In the experiment you are finding the angular velocity needed to create a force on $W_1$ of magnitude $W_2g$ (where $g$ is the acceleration due to gravity). For an object moving in a circle of radius $r$ and angular velocity $\omega$ the acceleration is given by $a = r\omega^2$ so the force is $F = W_2g = W_1r\omega^2$. Since you're keeping the force constant, you can rearrange the equation to give:
$$ r = \frac{W_2g}{W_1} \frac{1}{\omega^2} = \frac{W_2g}{W_1} \frac{\tau^2}{4\pi^2} $$
where $\tau$ is the period and I've used the equation $\omega = 2\pi/\tau$. So $r$ is proportional to $\tau^2$ and a graph of $r$ against $\tau^2$ should give a straight line.
Now you can probably see why in the second experiment you graph $W_2$ against $\tau^{-2}$. If you take the equation above and rearrange it to get $W_2$ as a function of $\omega$ you get:
$$ W_2 = \frac{W_1r}{g} \omega^2 = \frac{W_1r}{g} \frac{4\pi^2}{\tau^2} $$
so $W_2$ is proportional to $\tau^{-2}$.
Response to comment:
The acceleration is given by $a = r\omega^2$ where $\omega$ is the angular velocity. $\omega$ is related to the tangential velocity $v$ by $\omega = v/r$. If you substitute for $\omega$ in the expression for the acceleration you get:
$$ a = r\omega^2 = r \left( \frac{v}{r} \right)^2 = \frac{v^2}{r}$$
So you are quite correct that $a = v^2/r$.
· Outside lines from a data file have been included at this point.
(** * eslint-plugin-jsonv: the language adapter of [index.mjs]

    A shallow embedding of the [jsonvLanguage] object: [parse],
    [createSourceCode] with its [getText] and [getLines] methods, and
    [validateLanguageOptions].

    The parser itself, [parseWithOptions] of [@cldmv/jsonv/parser], is an
    imported dependency.  It is a section variable here: every statement
    below holds for whatever that function does. *)

From Stdlib Require Import ZArith NArith List String Ascii Bool Lia DecimalString.
From Stdlib Require Import Floats.SpecFloat.
From Equations Require Import Equations.
Import ListNotations.

Local Open Scope string_scope.
Local Open Scope list_scope.
Local Open Scope nat_scope.

(** ** JavaScript values *)

Module Js.

(** A JavaScript string is a sequence of UTF-16 code units. *)
Definition code_unit := N.
Definition JsString := list code_unit.

(** ASCII literals of the source, as code units. *)
Definition str (s : string) : JsString :=
  map N_of_ascii (list_ascii_of_string s).

(** A JavaScript number is an IEEE 754 binary64 value. *)
Definition number := spec_float.

Definition prec : Z := 53.
Definition emax : Z := 1024.

(** The number whose value is the integer [z] (exact up to 2^53): the
    integer literals of the source, and [length]. *)
Definition num (z : Z) : number := binary_normalize prec emax z 0 false.

#[local] Set Warnings "-register-all".

(** Values: primitives, arrays, and objects with data properties in
    insertion order.  Accessor properties and proxies are not modelled: reading
    a property of an object never runs code.  An object is given by the
    properties that can be read off it, the inherited ones included: an Error
    object comes with its [name] and its [message].  BigInt and Symbol
    values are left out. *)
Inductive JsValue : Type :=
| JsUndefined
| JsNull
| JsBool (b : bool)
| JsNum (n : number)
| JsStr (s : JsString)
| JsArr (elems : list JsValue)
| JsObj (props : list (string * JsValue)).

(** A function call either returns or throws a value. *)
Inductive Completion (A : Type) : Type :=
| Normal (a : A)
| Throw (e : JsValue).
Arguments Normal {A} a.
Arguments Throw {A} e.

Definition bind {A B} (c : Completion A) (k : A -> Completion B) : Completion B :=
  match c with
  | Normal a => k a
  | Throw e => Throw e
  end.

(** [try { body } catch (error) { handler }] *)
Definition tryCatch {A} (body : Completion A) (handler : JsValue -> Completion A)
  : Completion A :=
  match body with
  | Normal a => Normal a
  | Throw e => handler e
  end.

Module Notations.
Notation "x <- c ;; k" := (bind c (fun x => k))
  (at level 61, c at next level, right associativity).
End Notations.
Import Notations.

(** ToBoolean, the test behind [||], [&&] and [if]. *)
Definition isZeroOrNaN (n : number) : bool :=
  match n with
  | S754_zero _ | S754_nan => true
  | _ => false
  end.

Definition ToBoolean (v : JsValue) : bool :=
  match v with
  | JsUndefined | JsNull => false
  | JsBool b => b
  | JsNum n => negb (isZeroOrNaN n)
  | JsStr s => match s with [] => false | _ => true end
  | JsArr _ | JsObj _ => true
  end.

(** [a || b] on values already evaluated ([b] is a literal wherever the
    source uses it). *)
Definition JsOr (a b : JsValue) : JsValue := if ToBoolean a then a else b.

Definition isUndefined (v : JsValue) : bool :=
  match v with JsUndefined => true | _ => false end.

Definition isNullish (v : JsValue) : bool :=
  match v with JsUndefined | JsNull => true | _ => false end.

(** Property lookup in an object literal's property list. *)
Fixpoint lookup (k : string) (props : list (string * JsValue)) : option JsValue :=
  match props with
  | [] => None
  | (k', v) :: rest => if String.eqb k k' then Some v else lookup k rest
  end.

(** An array index as a property key: ["0"], ["1"], ... in canonical form. *)
Definition indexOfKey (k : string) : option nat :=
  match NilEmpty.uint_of_string k with
  | Some u =>
      let n := Nat.of_uint u in
      if String.eqb (NilZero.string_of_uint (Nat.to_uint n)) k then Some n else None
  | None => None
  end.

(** The properties that can be read off a value.  For an object they are
    the listed ones (see [JsValue]).  Of what strings, arrays and the other
    primitives inherit from their prototypes nothing is listed: none of it
    has a key that this program reads ([body], [languageOptions], [year],
    [strictBigInt], [message], [line], [column], [ast], [range], [loc]). *)
Definition getOwn (v : JsValue) (k : string) : option JsValue :=
  match v with
  | JsObj props => lookup k props
  | JsArr elems =>
      if String.eqb k "length" then Some (JsNum (num (Z.of_nat (List.length elems))))
      else match indexOfKey k with
           | Some i => nth_error elems i
           | None => None
           end
  | JsStr s =>
      if String.eqb k "length" then Some (JsNum (num (Z.of_nat (List.length s))))
      else match indexOfKey k with
           | Some i => option_map (fun c => JsStr [c]) (nth_error s i)
           | None => None
           end
  | _ => None
  end.

(** The TypeError raised by a property read on [undefined] or [null]. *)
Definition TypeError (k : string) : JsValue :=
  JsObj [("name", JsStr (str "TypeError"));
         ("message", JsStr (str (String.append "Cannot read properties of undefined or null, reading " k)))].

(** What [v.k] evaluates to when [v] is neither [undefined] nor [null]. *)
Definition prop (v : JsValue) (k : string) : JsValue :=
  match getOwn v k with
  | Some x => x
  | None => JsUndefined
  end.

(** [v.k] *)
Definition Get (v : JsValue) (k : string) : Completion JsValue :=
  if isNullish v then Throw (TypeError k) else Normal (prop v k).

(** *** Numbers *)

Definition sub : number -> number -> number := SFsub prec emax.
Definition add : number -> number -> number := SFadd prec emax.

Definition isNaN (n : number) : bool :=
  match n with S754_nan => true | _ => false end.
Definition isPosZero (n : number) : bool :=
  match n with S754_zero false => true | _ => false end.
Definition isNegZero (n : number) : bool :=
  match n with S754_zero true => true | _ => false end.

(** [Math.max]: start from -Infinity, NaN is contagious, +0 beats -0. *)
Fixpoint maxLoop (highest : number) (coerced : list number) : number :=
  match coerced with
  | [] => highest
  | x :: rest =>
      if isNaN x then S754_nan
      else
        let highest := if isPosZero x && isNegZero highest then x else highest in
        let highest := if SFltb highest x then x else highest in
        maxLoop highest rest
  end.
Definition Math_max (args : list number) : number :=
  maxLoop (S754_infinity true) args.

(** [Math.min]: start from +Infinity, NaN is contagious, -0 beats +0. *)
Fixpoint minLoop (lowest : number) (coerced : list number) : number :=
  match coerced with
  | [] => lowest
  | x :: rest =>
      if isNaN x then S754_nan
      else
        let lowest := if isNegZero x && isPosZero lowest then x else lowest in
        let lowest := if SFltb x lowest then x else lowest in
        minLoop lowest rest
  end.
Definition Math_min (args : list number) : number :=
  minLoop (S754_infinity false) args.

(** ToIntegerOrInfinity: NaN and the zeros give 0, the infinities stay, any
    other number is truncated towards zero. *)
Inductive IntegerOrInfinity : Type :=
| NegInfinity
| Integer (z : Z)
| PosInfinity.

Definition ToIntegerOrInfinity (n : number) : IntegerOrInfinity :=
  match n with
  | S754_nan | S754_zero _ => Integer 0
  | S754_infinity true => NegInfinity
  | S754_infinity false => PosInfinity
  | S754_finite sign m e =>
      let magnitude := Z.shiftl (Zpos m) e in
      Integer (if sign then (- magnitude)%Z else magnitude)
  end.

(** *** Strings *)

(** The code units of [s] from index [from] up to, not including, [to]. *)
Definition substring (s : JsString) (from to : nat) : JsString :=
  firstn (to - from) (skipn from s).

(** A slice bound made absolute: negative bounds count from the end, and
    the result is kept within [0, len]. *)
Definition relativeIndex (len : Z) (i : IntegerOrInfinity) : Z :=
  match i with
  | NegInfinity => 0%Z
  | Integer z => if (z <? 0)%Z then Z.max (len + z) 0 else Z.min z len
  | PosInfinity => len
  end.

(** [s.slice(start, end)] with both bounds given as numbers. *)
Definition slice (s : JsString) (start end_ : number) : JsString :=
  let len := Z.of_nat (List.length s) in
  let from := relativeIndex len (ToIntegerOrInfinity start) in
  let to := relativeIndex len (ToIntegerOrInfinity end_) in
  if (to <=? from)%Z then [] else substring s (Z.to_nat from) (Z.to_nat to).

(** A regular expression as [split] uses it: [m s q] is the length of the
    match that starts exactly at index [q] of [s], if the pattern matches
    there. *)
Definition Matcher := JsString -> nat -> option nat.

Definition inspect {A} (a : A) : {b | a = b} := exist _ a eq_refl.
#[local] Notation "x 'eqn:' h" := (exist _ x h) (only parsing, at level 20).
Response to response to comment
If you take my first equation and rearrange it to get $\tau^2$ in terms of $r$ you get:
$$ \tau^2 = \frac{4\pi^2 W_1}{W_2 g} r $$
so if you graph $\tau^2$ against $r$ the gradient will be $(4\pi^2 W_1)/(W_2 g)$. This is the same result as in the Google doc, $m(2\pi N)^2/F_c$, but that document uses $m$ to denote $W_1$ and $F_c$ for $W_2g$. Also the period I've used, $\tau$, is the period for one revolution so in their equation $N$ is one.
When you're doing the calculation it's certainly easiest to use SI units from the beginning so you don't make a mistake with units along the way. If you want to put your experimental data into a Google docs spreadsheet I'd be happy to have a look at it. Remember to include the values for $W_1$ and $W_2$ as well as the values for $r$ and $\tau$ (remember to say how many revolutions you timed).